Grief is the Thing with Feathers
Adaptors: Simon Phillips, Nick Schlieper, Toby Schmitz
Director: Simon Phillips
Belvoir Street Theatre
July 26 – August 24, 2025
Adapted from Max Porter’s much praised novel, the Belvoir Street production of Grief is the Thing with Feathers is electrifying, fantastical and deeply moving. The original text, a disjunctive mixture of prose and poetry for three different voices exploring grief and healing, is treated with utmost respect by director, Simon Phillips, for its blackly funny and painfully sad inventiveness.
Living a comfortable, orderly life in a cosy London flat, a father and his two young sons are violently thrust into a world that no longer makes sense by the sudden death of wife, friend and mother. The boys struggle to understand their place in this new life where their dad is a different dad, and their different dad is marooned in a flat from which his wife has gone but which remains “an encyclopedia” of her former presence.
To the rescue of this flailing family comes Crow. He erupts uninvited into their cold world in an explosion of black feathers, declaring, “I won’t leave until you don’t need me any more”. Where does he come from? We don’t ask this about Mary Poppins. And maybe we shouldn’t get too hung up on the fact that the grieving father is a Ted Hughes scholar, the Ted who wrote Crow: From the Life and Songs of the Crow.
Just think of the crow we know, aka the shiny black Australian Raven, confidently meeting the eye, loutish, sociable, generally monogamous (a quality Ted Hughes must have missed) and smart. Imagine acting both the role of the bookish Dad and visceral Crow, the almost impossibility of the immediate transition from bereft Dad to rowdy, mothering, instinctual Crow, and appreciate the absolute brilliance of Toby Schmitz’s performance. At one moment he lies limply lamenting in a soft cultivated voice and the next he is Crow “performing some unbound [and bawdy] Crow stuff”.
Crows owns the space he inhabits. He alights on the desk jauntily shoving books aside, hops randomly about the room, and then perches on a chair with inconsiderate ease. By contrast, Dad is hesitant and unsure of his physicality – too long, too thin (but Schmitz is neither). He is safer with the works of a dead poet than seizing the day.
Crow’s stories to the boys are cheerfully frightening and blandly violent. We might question his claim that these tales are therapeutic easing the young into the knowledge that existence has equal parts of unreasoning cruelty and sudden loss as it does of moments of comfort and love.
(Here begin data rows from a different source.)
(* ===== verification/Prelude.v ===== *)
(** * A verification library for the engine core of vLLM

    vLLM serves large language models.  Its engine core decides, step by step, which
    requests compute how many tokens, and which blocks of the KV cache hold them.  This
    library models that core, the code under src/vllm/vllm/v1/core/ and
    src/vllm/vllm/v1/engine/core.py with what it uses of request.py, kv_cache_interface.py,
    outputs.py and metrics/stats.py, and the manager of offloaded blocks under
    src/vllm/vllm/v1/kv_offload/, and proves what the rest of the system relies on.  The
    code is Python; objects that are shared or mutated live in explicit stores, methods are
    functions from the state to a result and the state they leave behind, and every
    exception the code can raise is a value.

    ** The parts and how they interact

    The scheduler (Scheduler.schedule, update_from_output, add_request, finish_requests)
    keeps the requests in a running list and two queues.  It asks the KV-cache manager for
    the cached prefix of a new request (get_computed_blocks) and for the slots of the
    tokens it wants to compute (allocate_slots), preempts requests when there are none
    left, and gives the blocks back (free).  The manager works through a coordinator that
    holds one manager for each KV-cache group (layers with the same attention type), and
    all groups share one block pool.  The pool keeps its free blocks in an intrusive doubly
    linked list and maps block hashes to blocks; a request hashes its tokens block by block
    into a chain.  Multi-modal inputs go through the encoder cache in the same way.  The
    engine core calls the scheduler, hands its output to the workers and their answers back
    to it; the engine process takes the messages of the clients from a queue and loops over
    the steps.  Before all this the layers of the model are put into groups, and the memory
    of the workers is turned into tensors and a number of blocks (get_kv_cache_configs).
    Blocks that leave the device can be kept in CPU memory; a manager gives them slots there
    and a replacement policy decides which of them have to go.

    ** The files

    - Prelude.v: the exceptions, the state-and-exception monad [M] with its weakest
      preconditions [wp] and their tactics, Python's ranges, slices, integer division and
      insertion-ordered dictionaries, and lemmas on lists, maps and sums.
    - FreeQueue.v: KVCacheBlock and FreeKVCacheBlockQueue of kv_cache_utils.py; the blocks
      are a heap of nodes with their prev and next pointers.
    - Request.v: Request, RequestStatus and StreamingUpdate of request.py.
    - BlockHash.v: the extra keys, hash_block_tokens, get_request_block_hasher,
      BlockHashListWithBlockSize and the packing of group ids of kv_cache_utils.py.
    - BlockPool.v: block_pool.py, with the cached-block map, the KV-cache events and the
      metrics collector of kv_cache_metrics.py.
    - KVSpec.v: the specifications of kv_cache_interface.py, their page sizes and memory
      bounds, merging, and the resolution of block sizes.
    - KVConfig.v: the plan of the cache in kv_cache_utils.py, from the check of the memory
      to get_kv_cache_configs; KVGroups.v, KVPlan.v, KVFit.v: its theorems; KVGaps.v: three
      plans that fall short.
    - CacheHit.v: find_longest_cache_hit of every class of
      single_type_kv_cache_manager.py; SingleType.v: the operations of these classes.
    - Coordinator.v: kv_cache_coordinator.py, with the fixed-point lookup of hybrid models.
    - KVManager.v: KVCacheManager and KVCacheBlocks of kv_cache_manager.py.
    - Accounting.v, CoordInv.v, CoordOps.v, KVSafety.v, KVCalls.v, HybridHit.v,
      HitToSlots.v: the invariants of the block accounting and the theorems on them.
    - KVService.v: the interface [KVService] that the scheduler sees of the manager, and
      the instance for models with one KV-cache group.
    - Heap.v: Python's heapq; RequestQueue.v: sched/request_queue.py.
    - SchedUtils.v: sched/utils.py (stop conditions, repetition detection).
    - EncoderCache.v: encoder_cache_manager.py.
    - SpecControl.v: the controller of the number of draft tokens in scheduler.py.
    - SchedOutput.v: sched/output.py and v1/outputs.py; SchedState.v: the state and the
      constructor of the scheduler; EncoderSched.v: _try_schedule_encoder_inputs;
      Schedule.v: schedule() with everything it calls; SchedRequests.v: requests that
      arrive, stream, finish or are reset, and failed KV transfers; SchedUpdate.v:
      update_from_output and the draft tokens.  AsyncScheduler is the same state with its
      overriding methods selected by a flag.
    - Stable.v: properties that every run keeps; SchedFrame.v: what every run of schedule()
      leaves alone; SchedInv.v, SchedRun.v, SchedWait.v, SchedStep.v, SchedLife.v: the
      invariant of the scheduler between its methods, and that schedule() and add_request keep it; SchedLeave.v: the same for
      requests that leave; SchedApply.v: for update_from_output.
    - EngineCore.v: EngineCore of engine/core.py, the steps with and without the batch
      queue; EngineProc.v: EngineCoreProc and DPEngineCoreProc of the same file, the busy
      loop with its messages, pauses and shutdown, where messages, aborts (on both queues, as
      the input thread puts them) and signals arrive between any two reads of the queues by a
      schedule of arrivals; EngineSafe.v, EngineQueue.v: the
      theorems on them; EngineArrive.v: the messages of clients as they become requests.
    - SchedOrder.v, SchedProgress.v: the order of the running list and the progress of a
      step; EngineLive.v: that requests finish and that shutdown completes.

    - Float.v: Python's floats; OffloadPolicy.v: the replacement policies of
      kv_offload/cpu/policies with the interface [CachePolicy] and its laws; OffloadLaws.v:
      LRU and ARC satisfy them; OffloadManager.v: kv_offload/cpu/manager.py, mediums.py and
      reuse_manager.py behind the interface [OffloadingManager]; OffloadSafe.v: the laws of
      that interface, proved of the manager over any lawful policy and of the reuse filter
      over any lawful manager; OffloadCalls.v: sequences of calls with transfers in flight.
    ** What the theorems show

    - KV cache (KVCalls.v, KVSafety.v, HitToSlots.v, HybridHit.v): every legal sequence of
      calls of the manager raises nothing and keeps the reference counts exact; a request
      gets all the slots it asks for or none; blocks do not leak; a prefix-cache hit can be
      given to allocate_slots; the hybrid lookup terminates.
    - Blocks and hashes (FreeQueue.v, BlockPool.v, BlockHash.v, CacheHit.v): the linked
      list is a deque; the pool's operations keep their contracts; equal hashes mean equal
      prefixes, for a hash function without collisions and requests whose multi-modal
      inputs, but for the last, lie in full blocks of the prompt; the lookups return the
      longest cached prefix (full attention, chunked attention, Mamba) or one whose last
      window is cached (sliding window).
    - Memory (KVSpec.v, KVPlan.v, KVFit.v): the plan gives the layers tensors with the
      number of blocks that all workers have, in pages of the size of their group, apart from
      the other layers of it; within the memory if the number of blocks is not overridden; one
      tensor for every layer if the worker is [undivided]; and it has the blocks of a longest
      request; auto-fit finds the greatest length that fits; pages of layers that are
      [scalable] are made equal or the model is refused; the padding of layer tuples is least.
    - Scheduling (RequestQueue.v, SchedUtils.v, EncoderCache.v, EncoderSched.v,
      SpecControl.v, SchedLife.v): the queues implement one list
      machine; requests stop in bounds; the encoder cache is exact and its inputs are there
      when they are needed; a step of the scheduler raises
      nothing, loses no request and gives every scheduled request its slots.
    - Engine (EngineSafe.v, EngineArrive.v, EngineQueue.v): a message with a valid prompt of
      tokens becomes a request that the engine serves; whatever clients add and abort, the
      engine never raises; a step ends exactly the requests that were aborted or are due to
      stop; batches leave the batch queue in the order they entered it.  The setting of these
      theorems and of those on progress is the synchronous scheduler with text requests that
      have new ids and are within the limits, without drafts, LoRA, structured output and
      connectors ([plain_config], [serving]), over a manager that meets [KVService], shown
      for one KV-cache group; the batch queue needs no setting.
    - Progress (SchedOrder.v, SchedProgress.v, EngineLive.v): first come, first served, not
      paused, with room for one longest request, the oldest running request keeps its place
      and gets tokens in every step, and when none runs one is started; so all requests
      finish, in a number of steps bounded by the tokens they may still take, and after a
      signal the loop of the engine process (without batch queue, drafts and data parallelism)
      ends, whatever clients send at any point, as long as the workers do not fail.
    - Offloading (OffloadLaws.v, OffloadCalls.v): no slot of CPU memory is reused while a
      transfer reads or writes it, none is lost, and no call raises; a store reserves slots
      for exactly the missing blocks or changes nothing; LRU gives up the oldest blocks; ARC
      keeps its lists apart and its target in bounds.
    - Some theorems show where the code does not do what it means to (a LoRA name that
      collides with a cache salt, a hit that is too long for hybrid models with EAGLE,
      memory that is exactly enough and starves the longest request, and others); the
      manifest lists them.

    ** Fuel and bounds

    Loops whose recursion is not structural take fuel, and running out of it is the value
    [OutOfFuel], which no theorem about results allows: the hybrid lookup runs with
    max_cache_hit_length + 1 passes (shown to be enough), the eviction loop of the encoder
    cache with one more than the entries it can evict, the loops of schedule() with one
    more than the length of the running list or of the queues, the bisection for the
    greatest length with one more than the lengths it chooses from, the loops over the input
    queue with one more than the messages it has and the events still to arrive.  Python
    integers are [Z]; the widths that matter are those of packed keys (four bytes of a group
    id; make_block_hash_with_group_id raises for larger ids, and the pool, whose group ids are
    positions in the list of groups, uses the key itself, [group_key]) and of the status of an
    offloaded block (c_int32 and c_int64), and are kept.  Floats are rationals rounded to 53
    bits after each operation.

    ** What is not modelled

    The hash function, the random sampling of the metrics, clocks, the iteration order of
    Python sets, KV and encoder connectors, grammars and reasoning parsers are parameters
    of the definitions.  Not modelled are the code that runs on devices (workers, model
    runners, models, kernels, vllm-ascend), transport (sockets and handshakes of the engine
    processes, executors, distributed back ends, elastic scaling, Mooncake), the profiling
    of the memory that is available, the API servers and the command line, and logging. *)

From stdpp Require Export prelude strings gmap fin_maps numbers list.
From stdpp Require Export options.

Declare Scope vllm_scope.
Delimit Scope vllm_scope with vllm.
#[global] Open Scope Z_scope.

(** ** Python exceptions and the state-and-exception monad

    A method that mutates its object and may raise is a function from the
    state to a result and the state it leaves behind, also when it raises. *)

Inductive exn :=
  | AssertionError
  | ValueError
  | RuntimeError
  | KeyError
  | IndexError
  | NotImplementedError
  | OverflowError
  | AttributeError
  | StopIteration
  | ZeroDivisionError
  | OutOfFuel.  (* no Python exception: the model's bound on a loop was too small *)

#[global] Instance exn_eq_dec : EqDecision exn.
Proof. solve_decision. Defined.

Inductive result (A : Type) :=
  | Ok (a : A)
  | Raise (e : exn).
Arguments Ok {A} a.
Arguments Raise {A} e.

Definition M (S A : Type) : Type := S → result A * S.

Section Monad.
Context {S : Type}.

#[global] Instance M_ret : MRet (M S) := λ A a s, (Ok a, s).
#[global] Instance M_bind : MBind (M S) := λ A B k m s,
  match m s with
  | (Ok a, s') => k a s'
  | (Raise e, s') => (Raise e, s')
  end.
Fraser Morrison and Philip Lynch who play the role of the sons, capture the loose-limbed look of young boys and their changeable moods as they capture the stance of the resilient but wounded survivors they become as adults.
We know we will come to a time when Crow leaves, but the journey has been as illuminating as it has been dark. The Belvoir production of Grief is the Thing with Feathers will remain in the memory for a long time not just for Schmitz’s remarkable performance but for its complex and striking staging and the expressive punctuation of the cello, the score composed and performed by Freya Schak-Arnott.